La confessione del datore di lavoro

LA CONFESSIONE DEL DATORE DI LAVORO

Per la Suprema Corte, sentenza n. 6825/2022, la dichiarazione contro di sé del datore di lavoro non basta per contestare illeciti ispettivi.

L’articolo in sintesi:

  • Capita che nel corso di accertamenti ispettivi i datori di lavoro, chiamati in modo cogente a collaborare, offrano dichiarazioni contra di sé
  • A parere degli ispettori del lavoro solitamente tale dichiarazione viene intesa quale confessione e tanto basta a fondare gli illeciti che vengono contestati
  • A parere della suprema corte, tuttavia, tali dichiarazioni rilasciate agli ispettori quali soggetti terzi, non hanno natura confessoria e vanno valutate dal giudice
  • Per cui gli ispettori, anche nel caso di dichiarazioni indizianti del datore di lavoro, sono tenuti a offrire ulteriori riscontri probatori ai loro assunti

Come noto il datore di lavoro è tenuto a collaborare con gli ispettori, dovendo offrire loro ogni chiarimento e la produzione di evidenze e documenti richiesti.
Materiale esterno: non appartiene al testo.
(** ** Elements *)
(** An entry that is an integer is kept as one; other text is copied into a buffer of
    128 bytes and read by strtod. *)
Definition zzlGetScore (zl : ziplist) (sptr : nat) : outcome Double.double :=
  e ← ziplistGet zl sptr;
  match Util.string2ll e with
  | Some vlong => Done (Double.of_Z vlong)
  | None => if 128 <=? sdslen e then Fault OutOfBounds else Done (Double.strtod_val e)
  end.

Definition zzlCompareElements (zl : ziplist) (eptr : nat) (c : sds) : outcome Z :=
  e ← ziplistGet zl eptr; Done (cmp_obj e c).

Definition zzlLength (zl : ziplist) : Z := Z.of_nat (length zl) / 2.

(** The element and its score that follow, or precede, those at [eptr] and [sptr]. *)
Definition zzlNext (zl : ziplist) (eptr sptr : nat) : outcome (option (nat * nat)) :=
  match ziplistNext zl sptr with
  | Some e => s ← expect AssertFail (ziplistNext zl e); Done (Some (e, s))
  | None => Done None
  end.
Definition zzlPrev (zl : ziplist) (eptr sptr : nat) : outcome (option (nat * nat)) :=
  match ziplistPrev zl eptr with
  | Some s => e ← expect AssertFail (ziplistPrev zl s); Done (Some (e, s))
  | None => Done None
  end.

(** ** Ranges *)
(** The score of the element at [eptr]. *)
Definition score_at (zl : ziplist) (eptr : nat) : outcome Double.double :=
  sptr ← expect AssertFail (ziplistNext zl eptr); zzlGetScore zl sptr.
Definition gte_score (r : zrangespec) (zl : ziplist) (eptr : nat) : outcome bool :=
  s ← score_at zl eptr; Done (zslValueGteMin s r).
Definition lte_score (r : zrangespec) (zl : ziplist) (eptr : nat) : outcome bool :=
  s ← score_at zl eptr; Done (zslValueLteMax s r).
Definition zzlLexValueGteMin (r : zlexrangespec) (zl : ziplist) (p : nat) : outcome bool :=
  e ← ziplistGet zl p; Done (zslLexValueGteMin e r).
Definition zzlLexValueLteMax (r : zlexrangespec) (zl : ziplist) (p : nat) : outcome bool :=
  e ← ziplistGet zl p; Done (zslLexValueLteMax e r).

Definition zzlIsInRange (zl : ziplist) (r : zrangespec) : outcome bool :=
  if range_empty r then Done false
  else match ziplistIndex zl (-1) with
  | None => Done false
  | Some p =>
    s ← zzlGetScore zl p;
    if negb (zslValueGteMin s r) then Done false
    else
      p ← expect AssertFail (ziplistIndex zl 1);
      s ← zzlGetScore zl p;
      Done (zslValueLteMax s r)
  end.
Definition zzlIsInLexRange (zl : ziplist) (r : zlexrangespec) : outcome bool :=
  if lex_empty r then Done false
  else match ziplistIndex zl (-2) with
  | None => Done false
  | Some p =>
    b ← zzlLexValueGteMin r zl p;
    if negb b then Done false
    else p ← expect AssertFail (ziplistIndex zl 0); zzlLexValueLteMax r zl p
  end.

(** The loops of the four queries: [gte] and [lte] test the element at a position
    against the ends of the range. *)
Section Tests.
Context (gte lte : ziplist -> nat -> outcome bool).

Fixpoint first_loop (zl : ziplist) (fuel : nat) (eptr : option nat) : outcome (option nat) :=
  match eptr, fuel with
  | None, _ => Done None
  | Some _, O => Fault OutOfFuel
  | Some p, S fuel' =>
    g ← gte zl p;
    if g : bool then l ← lte zl p; Done (if l : bool then Some p else None)
    else sptr ← expect AssertFail (ziplistNext zl p); first_loop zl fuel' (ziplistNext zl sptr)
  end.
Fixpoint last_loop (zl : ziplist) (fuel : nat) (eptr : option nat) : outcome (option nat) :=
  match eptr, fuel with
  | None, _ => Done None
  | Some _, O => Fault OutOfFuel
  | Some p, S fuel' =>
    l ← lte zl p;
    if l : bool then g ← gte zl p; Done (if g : bool then Some p else None)
    else match ziplistPrev zl p with
         | Some sptr => e ← expect AssertFail (ziplistPrev zl sptr); last_loop zl fuel' (Some e)
         | None => last_loop zl fuel' None
         end
  end.
(** [while ((sptr = ziplistNext(zl,eptr)) != NULL)]: an element in the range goes, with
    its score; [num] of them so far. *)
Fixpoint delete_loop (fuel : nat) (zl : ziplist) (eptr : nat) (num : Z) : outcome (ziplist * Z) :=
  match ziplistNext zl eptr, fuel with
  | None, _ => Done (zl, num)
  | Some _, O => Fault OutOfFuel
  | Some _, S fuel' =>
    l ← lte zl eptr;
    if l : bool then
      zl ← ziplistDelete zl eptr;
      zl ← ziplistDelete zl eptr;
      delete_loop fuel' zl eptr (num + 1)
    else Done (zl, num)
  end.
End Tests.
(* ===== verification/ZSetSpec.v ===== *)
(** * Sorted sets: both encodings refine a sorted list

    The operations of ZSet.v answer what the sorted list of (score, member) pairs
    answers, whichever encoding the set is in, and the conversions between the encodings
    keep the list. *)
From S2P Require Import Prelude CStr Util Server Object Double TList ZSkip ZSkipInv ZSkipSpec ZZip ZSet.
Import ZSkip ZSkipInv ZSkipSpec ZZip ZSet.

Module ZSetSpec.

(** ** Values and the lists they stand for *)
Definition dict_of (L : list cell) : gmap sds positive := list_to_map (slots L).

Inductive zrep : zval -> list elt -> Prop :=
| rep_zl l : zrep (ZZl (pairs l)) l
| rep_sk zs L : zsl_ok (zs_zsl zs) L -> zs_dict zs = dict_of L -> zrep (ZSk zs) (map elt_of L).

(** A set that an int can count. *)
Record set_ok (l : list elt) : Prop := {
  so_good : Forall good l;
  so_sorted : sorted l;
  so_nodup : NoDup (map snd l);
  so_small : 2 * Z.of_nat (length l) < 2 ^ 31
}.

Lemma slots_fst L : (slots L).*1 = map c_obj L.
Proof. unfold slots. induction L as [|c L IH]; [done|]. cbn. by f_equal. Qed.

Lemma dict_in L c : NoDup (map c_obj L) -> c ∈ L -> dict_of L !! c_obj c = Some (c_addr c).
Proof.
  intros Hn Hc. apply elem_of_list_to_map_1; [by rewrite slots_fst|]. unfold slots. by apply (list_elem_of_fmap_2 (fun c => (c_obj c, c_addr c))).
Qed.
Lemma dict_none L o : o ∉ map c_obj L -> dict_of L !! o = None.
Proof. intros H. apply not_elem_of_list_to_map_1. by rewrite slots_fst. Qed.
Lemma dict_inv L o a : dict_of L !! o = Some a -> exists c, c ∈ L /\ c_obj c = o /\ c_addr c = a.
Proof. intros H%elem_of_list_to_map_2. unfold slots in H. apply list_elem_of_fmap in H as (c & [= -> ->] & Hc). eauto. Qed.

Lemma dict_insert L L' o a : slots L' ≡ₚ (o, a) :: slots L -> NoDup (map c_obj L') -> dict_of L' = <[o := a]> (dict_of L).
Proof. intros HP Hn. unfold dict_of. rewrite (list_to_map_proper (slots L') ((o, a) :: slots L)); [done|by rewrite slots_fst|done]. Qed.

Lemma foldr_delete_lookup (m : gmap sds positive) D o : foldr delete m D !! o = if bool_decide (o ∈ D) then None else m !! o.
Proof.
  induction D as [|d D IH]; [done|]. cbn. destruct (decide (o = d)) as [->|Hne].
  - by rewrite lookup_delete_eq, bool_decide_eq_true_2 by (by left).
  - rewrite lookup_delete_ne, IH by done. rewrite (bool_decide_ext (o ∈ d :: D) (o ∈ D)); [done|]. rewrite elem_of_cons. tauto.
Qed.

(** Some cells go: their members go from the dict. *)
Lemma dict_delete L L' D : NoDup (map c_obj L) -> NoDup (map c_obj L') -> L' ⊆ L -> (forall o, o ∈ map c_obj L' <-> o ∈ map c_obj L /\ o ∉ D) ->
  dict_of L' = foldr delete (dict_of L) D.
Proof.
  intros HN HN' Hsub HD. apply map_eq. intros o. rewrite foldr_delete_lookup. case_bool_decide as Ho.
  - apply dict_none. rewrite HD. tauto.
  - destruct (dict_of L !! o) as [a|] eqn:E.
    + apply dict_inv in E as (c & Hc & <- & <-). assert (Hin : c_obj c ∈ map c_obj L') by (rewrite HD; split; [by apply list_elem_of_fmap_2|done]).
      apply list_elem_of_fmap in Hin as (c' & Ec & Hc'). rewrite Ec, (dict_in L' c' HN' Hc'). 
      pose proof (dict_in L c HN Hc) as E1. pose proof (dict_in L c' HN (Hsub _ Hc')) as E2. rewrite Ec in E1. congruence.
    + apply dict_none. rewrite HD. intros [Hin _]. apply list_elem_of_fmap in Hin as (c & -> & Hc). by rewrite (dict_in L c HN Hc) in E.
Qed.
Con il rischio, in carenza dell’adeguata adesione, della commissione del reato di impedimento alla vigilanza di cui all’art. 4, Legge n. 628/1961 (ma potenzialmente, in alternativa o in via cumulata, anche dell’illecito amministrativo di cui all’art. 3, comma 3, D.L. n. 463/1983, o del delitto di interruzione di ufficio o servizio pubblico, art. 340, c.p.).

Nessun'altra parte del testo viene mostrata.